INFORMATION PROVIDED:
┌────────

(** * rotor: the actor base (lifecycle, plugin pipeline, unsubscription)

    A shallow embedding of [src/rotor/actor_base.cpp], of the message
    envelope of [include/rotor/message.hpp] and of the payloads of
    [include/rotor/messages.hpp] that the actor base sends.

    The member functions of [actor_base_t] become computations in a small
    state-and-failure monad over a [world]: the actor object, the plugin
    objects it points to and the queue of messages it has sent.  A failed
    [assert] (in a build without [NDEBUG]) and an operation the C++ standard
    leaves undefined (dereferencing a null smart pointer, erasing the end
    iterator) are the failure of the monad. *)

From stdpp Require Import base option list gmap.
From Stdlib Require Import NArith Lia.

Local Open Scope N_scope.

(** ** Data model *)

(** Modelled from the spec: [state.h] is not among the sources; the
    enumerators are the ones [actor_base.cpp] names ([state_t::NEW],
    [state_t::UNKNOWN], ..., [state_t::SHUTTED_DOWN], the spec's SHUT_DOWN). *)
Inductive state_t : Set :=
| UNKNOWN
| NEW
| INITIALIZING
| INITIALIZED
| OPERATIONAL
| SHUTTING_DOWN
| SHUTTED_DOWN.

#[global] Instance state_t_eq_dec : EqDecision state_t.
Proof. solve_decision. Defined.

(** [slot_t] of [install_plugin] / [uninstall_plugin]. *)
Inductive slot_t : Set := INIT | SHUTDOWN | SUBSCRIPTION | UNSUBSCRIPTION.

(** [processing_result_t], the answer of a plugin polled in [poll]. *)
Inductive processing_result_t : Set := IGNORED | CONSUMED | FINISHED.

(** Objects are identified by their location; [0] is the null pointer where
    a pointer may be null. *)
Abbreviation object_id := N (only parsing).

(** An address: an identity bound to its owning supervisor
    ([addr->supervisor]). *)
Record address_t : Set := mk_address {
  addr_id : object_id;
  addr_supervisor : object_id
}.

#[global] Instance address_t_eq_dec : EqDecision address_t.
Proof. solve_decision. Defined.

#[global] Instance address_t_countable : Countable address_t.
Proof.
  refine (inj_countable' (fun a => (addr_id a, addr_supervisor a))
                         (fun p => mk_address p.1 p.2) _).
  by intros [].
Defined.

Abbreviation address_ptr_t := address_t (only parsing).

(** A handler, as far as [unsubscribe] looks into it:
    [h->actor_ptr->address]. *)
Record handler_t : Set := mk_handler {
  handler_id : object_id;
  actor_ptr_address : address_ptr_t
}.

Abbreviation handler_ptr_t := handler_t (only parsing).

(** [subscription_point_t{h, addr}]. *)
Record subscription_point_t : Set := mk_point {
  point_handler : handler_ptr_t;
  point_address : address_ptr_t
}.

(** [const void*] identities of plugins and plugin pointers. *)
Abbreviation identity_t := N (only parsing).
Definition nullptr : N := 0.
Abbreviation plugin_ptr := N (only parsing).
Abbreviation plugins_t := (list N) (only parsing).

(** [payload::callback_ptr_t], a shared pointer that may be null. *)
Abbreviation callback_t := N (only parsing).
Abbreviation callback_ptr_t := (option N) (only parsing).

(** *** The message envelope, [message.hpp] *)

(** [template <typename T> struct message_t : message_base_t { T payload; }]:
    the only data member is the payload. *)
Record message_t (T : Type) : Type := mk_message { payload : T }.
Arguments mk_message {T} _.
Arguments payload {T} _.

(** The constructor [message_t(Args... args) : payload{args...}]: every
    constructor argument goes to the payload; [build] is the aggregate
    initialisation [T{args...}]. *)
Definition message_ctor {Args T : Type} (build : Args -> T) (args : Args)
  : message_t T :=
  mk_message (build args).

(** *** Payloads, [messages.hpp] *)

Module payload.

Record initialize_confirmation_t : Set := mk_initialize_confirmation { }.

Record initialize_actor_t : Set := mk_initialize_actor {
  ia_actor_address : address_ptr_t
}.

Record shutdown_trigger_t : Set := mk_shutdown_trigger {
  st_actor_address : address_ptr_t
}.

Record shutdown_confirmation_t : Set := mk_shutdown_confirmation { }.

Record shutdown_request_t : Set := mk_shutdown_request {
  sr_actor_address : address_ptr_t
}.

Record subscription_confirmation_t : Set := mk_subscription_confirmation {
  sc_point : subscription_point_t
}.

Record external_unsubscription_t : Set := mk_external_unsubscription {
  eu_point : subscription_point_t
}.

Record unsubscription_confirmation_t : Set := mk_unsubscription_confirmation {
  uc_point : subscription_point_t;
  uc_callback : callback_ptr_t
}.

Record link_response_t : Set := mk_link_response { }.

Record link_request_t : Set := mk_link_request {
  client_addr : address_ptr_t
}.

End payload.

(** Modelled from the spec: [request.hpp] is not among the sources.  A
    request message wraps the request payload with the address it is sent
    to ([msg.address]), the id of the request and the address the reply
    goes to; a response carries the request it answers and an optional
    error code ([msg.payload.req], [msg.payload.ec]). *)
Inductive error_code_t : Set := actor_not_linkable.

Record request_t (T : Type) : Type := mk_request {
  req_address : address_ptr_t;
  request_id : N;
  reply_to_addr : address_ptr_t;
  request_payload : T
}.
Arguments mk_request {T} _ _ _ _.
Arguments req_address {T} _.
Arguments request_id {T} _.
Arguments reply_to_addr {T} _.
Arguments request_payload {T} _.

Record response_t (T R : Type) : Type := mk_response {
  ec : option error_code_t;
  req : request_t T;
  res : option R
}.
Arguments mk_response {T R} _ _ _.
Arguments ec {T R} _.
Arguments req {T R} _.
Arguments res {T R} _.

Module message.

Definition unsubscription_t := message_t payload.unsubscription_confirmation_t.
Definition unsubscription_external_t := message_t payload.external_unsubscription_t.
Definition subscription_t := message_t payload.subscription_confirmation_t.
Definition shutdown_trigger_t := message_t payload.shutdown_trigger_t.

Definition init_request_t := request_t payload.initialize_actor_t.
Definition init_response_t :=
  message_t (response_t payload.initialize_actor_t payload.initialize_confirmation_t).

Definition shutdown_request_t := request_t payload.shutdown_request_t.
Definition shutdown_response_t :=
  message_t (response_t payload.shutdown_request_t payload.shutdown_confirmation_t).

Definition link_request_t := request_t payload.link_request_t.
Definition link_response_t :=
  message_t (response_t payload.link_request_t payload.link_response_t).

End message.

└────────

To complete the exercise, print all of the entries exactly.

(** * rotor: the actor base (lifecycle, plugin pipeline, unsubscription)

    A shallow embedding of [src/rotor/actor_base.cpp], of the message
    envelope of [include/rotor/message.hpp] and of the payloads of
    [include/rotor/messages.hpp] that the actor base sends.

    The member functions of [actor_base_t] become computations in a small
    state-and-failure monad over a [world]: the actor object, the plugin
    objects it points to and the queue of messages it has sent.  A failed
    [assert] (in a build without [NDEBUG]) and an operation the C++ standard
    leaves undefined (dereferencing a null smart pointer, erasing the end
    iterator) are the failure of the monad. *)

From stdpp Require Import base option list gmap.
From Stdlib Require Import NArith Lia.

Local Open Scope N_scope.

(** ** Data model *)

(** Modelled from the spec: [state.h] is not among the sources; the
    enumerators are the ones [actor_base.cpp] names ([state_t::NEW],
    [state_t::UNKNOWN], ..., [state_t::SHUTTED_DOWN], the spec's SHUT_DOWN). *)
Inductive state_t : Set :=
| UNKNOWN
| NEW
| INITIALIZING
| INITIALIZED
| OPERATIONAL
| SHUTTING_DOWN
| SHUTTED_DOWN.

#[global] Instance state_t_eq_dec : EqDecision state_t.
Proof. solve_decision. Defined.

(** [slot_t] of [install_plugin] / [uninstall_plugin]. *)
Inductive slot_t : Set := INIT | SHUTDOWN | SUBSCRIPTION | UNSUBSCRIPTION.

(** [processing_result_t], the answer of a plugin polled in [poll]. *)
Inductive processing_result_t : Set := IGNORED | CONSUMED | FINISHED.

(** Objects are identified by their location; [0] is the null pointer where
    a pointer may be null. *)
Abbreviation object_id := N (only parsing).

(** An address: an identity bound to its owning supervisor
    ([addr->supervisor]). *)
Record address_t : Set := mk_address {
  addr_id : object_id;
  addr_supervisor : object_id
}.

#[global] Instance address_t_eq_dec : EqDecision address_t.
Proof. solve_decision. Defined.

#[global] Instance address_t_countable : Countable address_t.
Proof.
  refine (inj_countable' (fun a => (addr_id a, addr_supervisor a))
                         (fun p => mk_address p.1 p.2) _).
  by intros [].
Defined.

Abbreviation address_ptr_t := address_t (only parsing).

(** A handler, as far as [unsubscribe] looks into it:
    [h->actor_ptr->address]. *)
Record handler_t : Set := mk_handler {
  handler_id : object_id;
  actor_ptr_address : address_ptr_t
}.

Abbreviation handler_ptr_t := handler_t (only parsing).

(** [subscription_point_t{h, addr}]. *)
Record subscription_point_t : Set := mk_point {
  point_handler : handler_ptr_t;
  point_address : address_ptr_t
}.

(** [const void*] identities of plugins and plugin pointers. *)
Abbreviation identity_t := N (only parsing).
Definition nullptr : N := 0.
Abbreviation plugin_ptr := N (only parsing).
Abbreviation plugins_t := (list N) (only parsing).

(** [payload::callback_ptr_t], a shared pointer that may be null. *)
Abbreviation callback_t := N (only parsing).
Abbreviation callback_ptr_t := (option N) (only parsing).

(** *** The message envelope, [message.hpp] *)

(** [template <typename T> struct message_t : message_base_t { T payload; }]:
    the only data member is the payload. *)
Record message_t (T : Type) : Type := mk_message { payload : T }.
Arguments mk_message {T} _.
Arguments payload {T} _.

(** The constructor [message_t(Args... args) : payload{args...}]: every
    constructor argument goes to the payload; [build] is the aggregate
    initialisation [T{args...}]. *)
Definition message_ctor {Args T : Type} (build : Args -> T) (args : Args)
  : message_t T :=
  mk_message (build args).

(** *** Payloads, [messages.hpp] *)

Module payload.

Record initialize_confirmation_t : Set := mk_initialize_confirmation { }.

Record initialize_actor_t : Set := mk_initialize_actor {
  ia_actor_address : address_ptr_t
}.

Record shutdown_trigger_t : Set := mk_shutdown_trigger {
  st_actor_address : address_ptr_t
}.

Record shutdown_confirmation_t : Set := mk_shutdown_confirmation { }.

Record shutdown_request_t : Set := mk_shutdown_request {
  sr_actor_address : address_ptr_t
}.

Record subscription_confirmation_t : Set := mk_subscription_confirmation {
  sc_point : subscription_point_t
}.

Record external_unsubscription_t : Set := mk_external_unsubscription {
  eu_point : subscription_point_t
}.

Record unsubscription_confirmation_t : Set := mk_unsubscription_confirmation {
  uc_point : subscription_point_t;
  uc_callback : callback_ptr_t
}.

Record link_response_t : Set := mk_link_response { }.

Record link_request_t : Set := mk_link_request {
  client_addr : address_ptr_t
}.

End payload.

(** Modelled from the spec: [request.hpp] is not among the sources.  A
    request message wraps the request payload with the address it is sent
    to ([msg.address]), the id of the request and the address the reply
    goes to; a response carries the request it answers and an optional
    error code ([msg.payload.req], [msg.payload.ec]). *)
Inductive error_code_t : Set := actor_not_linkable.

Record request_t (T : Type) : Type := mk_request {
  req_address : address_ptr_t;
  request_id : N;
  reply_to_addr : address_ptr_t;
  request_payload : T
}.
Arguments mk_request {T} _ _ _ _.
Arguments req_address {T} _.
Arguments request_id {T} _.
Arguments reply_to_addr {T} _.
Arguments request_payload {T} _.

Record response_t (T R : Type) : Type := mk_response {
  ec : option error_code_t;
  req : request_t T;
  res : option R
}.
Arguments mk_response {T R} _ _ _.
Arguments ec {T R} _.
Arguments req {T R} _.
Arguments res {T R} _.

Module message.

Definition unsubscription_t := message_t payload.unsubscription_confirmation_t.
Definition unsubscription_external_t := message_t payload.external_unsubscription_t.
Definition subscription_t := message_t payload.subscription_confirmation_t.
Definition shutdown_trigger_t := message_t payload.shutdown_trigger_t.

Definition init_request_t := request_t payload.initialize_actor_t.
Definition init_response_t :=
  message_t (response_t payload.initialize_actor_t payload.initialize_confirmation_t).

Definition shutdown_request_t := request_t payload.shutdown_request_t.
Definition shutdown_response_t :=
  message_t (response_t payload.shutdown_request_t payload.shutdown_confirmation_t).

Definition link_request_t := request_t payload.link_request_t.
Definition link_response_t :=
  message_t (response_t payload.link_request_t payload.link_response_t).

End message.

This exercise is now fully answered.